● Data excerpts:
■ ■ ■ ■

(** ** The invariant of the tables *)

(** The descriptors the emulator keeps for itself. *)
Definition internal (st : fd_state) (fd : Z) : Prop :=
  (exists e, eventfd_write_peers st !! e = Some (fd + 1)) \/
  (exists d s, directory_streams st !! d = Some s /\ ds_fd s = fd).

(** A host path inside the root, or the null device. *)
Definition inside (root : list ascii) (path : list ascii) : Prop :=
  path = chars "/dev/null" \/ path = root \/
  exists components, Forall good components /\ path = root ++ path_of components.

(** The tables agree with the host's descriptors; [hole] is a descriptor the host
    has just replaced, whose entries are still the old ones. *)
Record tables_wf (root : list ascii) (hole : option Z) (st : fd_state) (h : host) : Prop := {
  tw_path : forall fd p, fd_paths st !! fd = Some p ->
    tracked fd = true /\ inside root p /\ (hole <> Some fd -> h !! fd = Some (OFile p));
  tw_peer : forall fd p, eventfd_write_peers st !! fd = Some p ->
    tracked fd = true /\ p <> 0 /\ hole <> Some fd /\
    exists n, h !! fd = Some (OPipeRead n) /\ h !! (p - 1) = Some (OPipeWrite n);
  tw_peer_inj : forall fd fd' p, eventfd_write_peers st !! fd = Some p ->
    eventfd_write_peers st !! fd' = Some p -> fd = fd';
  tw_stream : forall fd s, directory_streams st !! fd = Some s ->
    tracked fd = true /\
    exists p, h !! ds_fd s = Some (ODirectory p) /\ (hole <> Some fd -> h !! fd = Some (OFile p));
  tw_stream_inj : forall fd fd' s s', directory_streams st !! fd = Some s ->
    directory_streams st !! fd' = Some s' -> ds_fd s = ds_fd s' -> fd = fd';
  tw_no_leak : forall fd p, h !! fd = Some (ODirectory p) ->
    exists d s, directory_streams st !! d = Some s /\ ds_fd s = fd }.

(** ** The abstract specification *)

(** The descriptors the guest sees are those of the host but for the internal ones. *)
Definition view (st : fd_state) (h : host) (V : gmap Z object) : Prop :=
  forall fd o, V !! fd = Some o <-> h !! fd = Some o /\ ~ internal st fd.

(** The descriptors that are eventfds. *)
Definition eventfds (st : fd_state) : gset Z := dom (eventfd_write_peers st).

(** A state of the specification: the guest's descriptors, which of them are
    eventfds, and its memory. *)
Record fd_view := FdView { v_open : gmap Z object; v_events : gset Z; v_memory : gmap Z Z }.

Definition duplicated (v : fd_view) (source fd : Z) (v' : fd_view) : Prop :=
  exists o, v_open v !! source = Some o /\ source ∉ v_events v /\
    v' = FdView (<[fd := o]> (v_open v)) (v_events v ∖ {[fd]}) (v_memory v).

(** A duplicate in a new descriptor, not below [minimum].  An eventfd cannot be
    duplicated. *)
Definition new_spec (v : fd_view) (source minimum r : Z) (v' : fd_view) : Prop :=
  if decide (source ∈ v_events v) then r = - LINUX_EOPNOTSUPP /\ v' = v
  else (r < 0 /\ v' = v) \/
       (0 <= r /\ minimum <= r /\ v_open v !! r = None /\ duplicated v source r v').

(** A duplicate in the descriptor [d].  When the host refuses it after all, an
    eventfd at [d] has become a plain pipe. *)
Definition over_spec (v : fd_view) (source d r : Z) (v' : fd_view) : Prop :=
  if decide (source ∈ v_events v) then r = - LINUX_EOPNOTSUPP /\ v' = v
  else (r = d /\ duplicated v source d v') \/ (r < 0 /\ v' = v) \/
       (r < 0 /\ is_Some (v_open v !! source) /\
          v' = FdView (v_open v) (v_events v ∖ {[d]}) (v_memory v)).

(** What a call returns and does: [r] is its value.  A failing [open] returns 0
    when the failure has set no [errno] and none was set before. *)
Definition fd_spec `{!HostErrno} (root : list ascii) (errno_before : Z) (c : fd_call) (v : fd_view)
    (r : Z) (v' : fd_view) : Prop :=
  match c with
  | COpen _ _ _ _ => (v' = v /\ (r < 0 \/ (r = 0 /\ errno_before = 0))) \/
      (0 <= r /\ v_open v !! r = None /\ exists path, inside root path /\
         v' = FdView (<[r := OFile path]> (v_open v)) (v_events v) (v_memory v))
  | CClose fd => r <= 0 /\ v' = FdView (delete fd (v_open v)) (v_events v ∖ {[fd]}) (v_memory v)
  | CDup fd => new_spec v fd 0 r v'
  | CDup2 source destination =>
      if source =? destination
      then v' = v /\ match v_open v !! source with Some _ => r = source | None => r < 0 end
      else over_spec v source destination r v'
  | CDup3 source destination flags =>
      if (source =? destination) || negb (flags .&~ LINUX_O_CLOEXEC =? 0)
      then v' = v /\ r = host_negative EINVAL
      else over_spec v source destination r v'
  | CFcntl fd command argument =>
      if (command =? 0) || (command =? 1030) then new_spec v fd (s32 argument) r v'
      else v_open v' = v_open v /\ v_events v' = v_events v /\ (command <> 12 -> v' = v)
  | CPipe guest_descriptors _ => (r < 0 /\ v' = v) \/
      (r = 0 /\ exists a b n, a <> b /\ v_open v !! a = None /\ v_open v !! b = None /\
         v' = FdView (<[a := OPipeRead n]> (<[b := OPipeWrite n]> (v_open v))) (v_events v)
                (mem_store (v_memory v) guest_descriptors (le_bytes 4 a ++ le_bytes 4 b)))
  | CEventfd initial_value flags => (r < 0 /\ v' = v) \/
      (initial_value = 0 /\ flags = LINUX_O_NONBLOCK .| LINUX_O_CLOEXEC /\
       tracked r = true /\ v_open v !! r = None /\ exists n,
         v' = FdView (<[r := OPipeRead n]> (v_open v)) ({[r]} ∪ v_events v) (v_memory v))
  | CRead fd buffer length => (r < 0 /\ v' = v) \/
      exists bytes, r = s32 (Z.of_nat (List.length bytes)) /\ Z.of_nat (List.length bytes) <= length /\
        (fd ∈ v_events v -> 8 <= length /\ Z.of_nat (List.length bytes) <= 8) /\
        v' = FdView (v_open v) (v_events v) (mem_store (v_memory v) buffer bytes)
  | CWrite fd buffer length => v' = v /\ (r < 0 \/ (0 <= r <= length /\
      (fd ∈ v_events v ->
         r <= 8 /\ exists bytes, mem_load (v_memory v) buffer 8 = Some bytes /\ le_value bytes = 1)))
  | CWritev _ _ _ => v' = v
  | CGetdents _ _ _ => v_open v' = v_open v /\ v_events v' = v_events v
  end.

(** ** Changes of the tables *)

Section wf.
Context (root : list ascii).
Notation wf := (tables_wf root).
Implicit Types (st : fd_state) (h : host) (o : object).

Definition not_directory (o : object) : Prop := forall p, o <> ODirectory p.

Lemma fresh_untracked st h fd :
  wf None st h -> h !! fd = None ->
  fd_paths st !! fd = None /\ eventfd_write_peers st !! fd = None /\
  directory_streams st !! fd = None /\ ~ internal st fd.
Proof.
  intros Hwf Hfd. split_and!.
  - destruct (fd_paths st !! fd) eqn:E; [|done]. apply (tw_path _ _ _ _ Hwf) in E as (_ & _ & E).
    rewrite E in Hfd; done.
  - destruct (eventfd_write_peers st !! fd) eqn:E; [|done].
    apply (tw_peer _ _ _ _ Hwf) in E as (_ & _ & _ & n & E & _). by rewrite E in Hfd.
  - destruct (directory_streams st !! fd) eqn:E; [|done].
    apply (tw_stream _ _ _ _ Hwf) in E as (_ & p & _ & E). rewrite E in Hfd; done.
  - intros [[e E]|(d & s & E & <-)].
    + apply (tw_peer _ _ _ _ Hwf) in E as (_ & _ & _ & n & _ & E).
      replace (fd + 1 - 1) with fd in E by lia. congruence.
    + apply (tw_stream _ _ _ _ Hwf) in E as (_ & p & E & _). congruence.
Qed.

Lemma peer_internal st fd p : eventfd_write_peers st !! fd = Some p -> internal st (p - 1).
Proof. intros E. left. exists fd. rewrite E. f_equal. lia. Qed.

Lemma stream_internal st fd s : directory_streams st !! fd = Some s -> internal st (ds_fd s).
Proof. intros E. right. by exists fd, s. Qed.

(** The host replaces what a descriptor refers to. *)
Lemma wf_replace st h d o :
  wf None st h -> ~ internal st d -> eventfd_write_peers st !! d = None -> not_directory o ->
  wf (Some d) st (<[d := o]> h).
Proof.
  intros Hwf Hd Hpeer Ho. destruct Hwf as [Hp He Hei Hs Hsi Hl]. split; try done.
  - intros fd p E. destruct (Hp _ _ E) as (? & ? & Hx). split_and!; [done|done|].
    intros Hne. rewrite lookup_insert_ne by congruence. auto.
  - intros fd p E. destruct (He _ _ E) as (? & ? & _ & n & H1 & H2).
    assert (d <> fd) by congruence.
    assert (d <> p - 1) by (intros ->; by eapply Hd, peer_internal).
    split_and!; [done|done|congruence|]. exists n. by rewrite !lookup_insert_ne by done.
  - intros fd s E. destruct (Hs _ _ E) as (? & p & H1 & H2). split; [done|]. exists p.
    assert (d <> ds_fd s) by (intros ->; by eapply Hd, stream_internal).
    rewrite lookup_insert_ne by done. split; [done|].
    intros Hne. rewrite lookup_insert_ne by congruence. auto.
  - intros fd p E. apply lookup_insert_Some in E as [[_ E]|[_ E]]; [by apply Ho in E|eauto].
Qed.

■ ■ ■ ■

● REQUIRED WORK:
Scan the data above and report each line in which "match" is present.

● SOLUTION TO THIS TASK:
  match c with
      then v' = v /\ match v_open v !! source with Some _ => r = source | None => r < 0 end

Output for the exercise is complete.